Getting tired of the same old content marketing techniques?
Here are three methods gaining ground in today’s online marketplace — ideas that you may not have considered before. Each leverages online trends and takes advantage of engaged audiences who enjoy interactivity or sharing. We’ve laid out the pros and cons, plus possible use scenarios.
Infographics
You see them everywhere these days, and they seem to be wildly popular. But do they do a good job in terms of content marketing?
Advantages:: Infographics are (obviously) highly visual. Imagery is a great form of content for several reasons: it offers a break from text, provides something visually stimulating, and gives an illustrative form of the copy. People typically learn visually; this is a great opportunity to use infographics to deliver your marketing message or sales pitch — in a fast, effective way. Infographics create an easy-to-digest “story” from heavy information like statistics, bulleted tips, and definitions. This makes them more engaging and powerful. And easily sharable in social media. Win-win.
Disadvantages: Images are not crawlable nor indexible content; this means that infographics won’t woo any search engine bots or spiders. You’ll need to counteract this with meta descriptions and alt attributes, as well as some accompanying textual copy.
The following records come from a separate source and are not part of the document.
(** ** main

    [rng k] gives the draws of the iteration numbered [k] (from 0).  The
    [while] loop is unrolled at most [fuel] times; the result carries the
    number of iterations that ran. *)
Inductive Outcome (A : Type) :=
| Returned (a : A)
| Undefined
| OutOfFuel.
Arguments Returned {A} a.
Arguments Undefined {A}.
Arguments OutOfFuel {A}.

Fixpoint main_loop (fuel : nat) (rng : nat → Draws) (k : nat)
    (st : Simulation.t * list Vehicle.t) (out : list Event)
  : Outcome (nat * (Simulation.t * list Vehicle.t) * list Event) :=
  if Simulation.isRunning st.1 then
    match fuel with
    | O => OutOfFuel
    | S fuel' =>
      match Simulation.update 1 (rng k) st with
      | None => Undefined
      | Some st' =>
        match Simulation.display st' with
        | None => Undefined
        | Some frame => main_loop fuel' rng (S k) st' (out ++ frame ++ [Sleep 500])
        end
      end
    end
  else Returned (k, st, out).

Definition main (fuel : nat) (rng : nat → Draws) : Outcome (list Event * Z) :=
  let sim := Simulation.setup Simulation.new in
  match main_loop fuel rng 0 (sim, []) [] with
  | Returned (_, _, out) => Returned (out ++ [Print "Simulation ended.
"], 0%Z)
  | Undefined => Undefined
  | OutOfFuel => OutOfFuel
  end.

(** * Vocabulary of the statements

    None of the definitions below is part of the program: they name what
    the statements talk about (the cycle of a light, the stop-line rule,
    valid pointers, runs of several ticks) and fix a few concrete
    scenarios. *)

(** ** Traffic lights *)

(** The successor of a light state on the cycle. *)
Definition next_state (s : LightState) : LightState :=
  match s with
  | GREEN => YELLOW
  | YELLOW => RED
  | RED => GREEN
  end.

(** The dwell duration of the state a light is in. *)
Definition dwell (l : TrafficLight.t) : Z :=
  match TrafficLight.state l with
  | GREEN => TrafficLight.greenTime l
  | YELLOW => TrafficLight.yellowTime l
  | RED => TrafficLight.redTime l
  end.

(** A light after a sequence of [update] calls, and the states it shows on
    the way (the first entry is the state before any call). *)
Definition light_updates (l : TrafficLight.t) (steps : list Z) : TrafficLight.t :=
  foldl TrafficLight.update l steps.

Fixpoint light_trace (l : TrafficLight.t) (steps : list Z) : list LightState :=
  match steps with
  | [] => [TrafficLight.state l]
  | step :: rest => TrafficLight.state l :: light_trace (TrafficLight.update l step) rest
  end.

(** A list of states in which every entry is followed by itself or by its
    successor on the cycle. *)
Inductive follows_cycle : list LightState → Prop :=
| follows_one s : follows_cycle [s]
| follows_stay s rest : follows_cycle (s :: rest) → follows_cycle (s :: s :: rest)
| follows_next s rest :
    follows_cycle (next_state s :: rest) → follows_cycle (s :: next_state s :: rest).

(** ** Vehicle motion *)

(** The position [move] computes before it looks at the light. *)
Definition candidate (v : Vehicle.t) (timeStep : double) : double :=
  Vehicle.position v + Vehicle.speed v * dbl 1000 / dbl 3600 * timeStep.

(** The stop-line rule applies: the light of the lane is not GREEN, the
    vehicle is before the stop line and its candidate position is not. *)
Definition stop_line_rule (lane : Lane.t) (v : Vehicle.t) (timeStep : double) : Prop :=
  TrafficLight.state (Lane.light lane) ≠ GREEN
  ∧ Vehicle.position v < Lane.length lane - dbl 10
  ∧ Lane.length lane - dbl 10 ≤ candidate v timeStep.

#[global] Instance stop_line_rule_dec lane v timeStep :
  Decision (stop_line_rule lane v timeStep).
Proof. unfold stop_line_rule. apply _. Defined.

(** A vehicle through a sequence of [move] calls, each with the lanes as
    they are at that call and its own time step. *)
Fixpoint Vehicle_moves (v : Vehicle.t) (calls : list (list Lane.t * double))
  : option Vehicle.t :=
  match calls with
  | [] => Some v
  | (lanes, timeStep) :: rest => v' ← Vehicle_move lanes v timeStep; Vehicle_moves v' rest
  end.

(** ** Well-formed memory *)

(** The back-reference of a vehicle, when set, points to an existing lane. *)
Definition Vehicle_ok (nlanes : nat) (v : Vehicle.t) : Prop :=
  ∀ l, Vehicle.currentLane v = Some l → (l < nlanes)%nat.

(** A lane's vector holds addresses of allocated vehicles, each once. *)
Definition Lane_ok (heap : list Vehicle.t) (lane : Lane.t) : Prop :=
  NoDup (Lane.vehicles lane) ∧ Forall (λ p, (p < length heap)%nat) (Lane.vehicles lane).

(** Both hold throughout: the state after [setup] satisfies [Mem_ok] and
    every tick preserves it ([setup_Mem_ok], [Simulation_update_ok]). *)
Definition Mem_ok (m : Mem) : Prop :=
  Forall (Lane_ok m.2) m.1 ∧ Forall (Vehicle_ok (length m.1)) m.2.

(** The address [p] is in the vector of some lane. *)
Definition in_lanes (p : vehicle_ptr) (lanes : list Lane.t) : Prop :=
  ∃ l lane, lanes !! l = Some lane ∧ p ∈ Lane.vehicles lane.

(** ** Lane updates *)

(** One iteration's effect on the free store: the vehicle at [p] moves. *)
Definition move_at (lanes : list Lane.t) (timeStep : Z) (heap : list Vehicle.t)
    (p : vehicle_ptr) : list Vehicle.t :=
  match heap !! p with
  | Some v =>
    match Vehicle_move lanes v (double_of_int timeStep) with
    | Some v' => <[p := v']> heap
    | None => heap
    end
  | None => heap
  end.

(** The vehicle at [p] is before the end of a lane of length [len]. *)
Definition stays (len : double) (heap : list Vehicle.t) (p : vehicle_ptr) : bool :=
  match heap !! p with
  | Some v => bool_decide (Vehicle.position v < len)
  | None => false
  end.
Content Marketing Uses: Infographics — especially ones you create yourself — prove your authority and have high viral potential. They are easily shared, and are thus very valuable for content syndication, creating external, one-way inbound links for your deep pages.
Document Sharing
Document sharing is an easy way to share presentations, keynotes, infographics, and other slide-show or longer-form content on your website. SlideShare dubs itself as the “world’s largest community for sharing” documents online.
Advantages: This is a great way to showcase quality content that was once difficult to share on a standard website. Think company presentations, slides from speaking engagements, e-books, white papers, and more. Another advantage: documents in portable formats like PDF can be used in a wide variety of devices — from desktops to tablets to smartphones. Also, device-compatible (e.g. MOBI) file formats can leverage specific features that are local to specific devices, personalizing the experience.
Disadvantages: This form of content marketing is used primarily on B2B channels, where case studies and research reports are handy lead-generating tools. For the B2C side, buyer guides and how-tos seem effective. These documents don’t typically lend themselves well to top-of-funnel activities — such as simply promoting awareness — and you’ll need to pay close attention to targeting. Costs for developing the document might not be worth the ROI.
Content Marketing Uses: Lead generation is possible via virtually any channel — from social media to landing pages to email. Document sharing also helps leads go further into the sales funnel.
Gamification
Games have had a second resurgence after the video game boom in the form of social games.
Advantages: Highly engaging and often visual, gamification (games that allow players to win badges, earn points, or increase status) easily entice target audiences. Gamifying your website can makes it more bearable to go through high friction points of your sales funnel like content gates/walls. Gamification is often skewed towards the social crowd already used to games in their social platforms.
Disadvantages: Gamification requires a commitment from the user: it takes up more time than reading copy and asks for participation/interaction. The game needs to be motivating and it needs to offer a reward worth playing for — otherwise, your users just won’t play. A poorly-designed game is time and money wasted, and it can also be damaging to your brand.
Content Marketing Uses: Gamify high friction areas of your sales funnel to help leads get over their objections and make general content marketing more fun and engaging. Gamified content shares a common thread with gaming in general: replayability. This means you can use the game’s replay value to gain repeat visits and more chances for conversion.
Based on the general advantages, disadvantages, and content marketing uses of these three techniques, which one would you think suits your business best?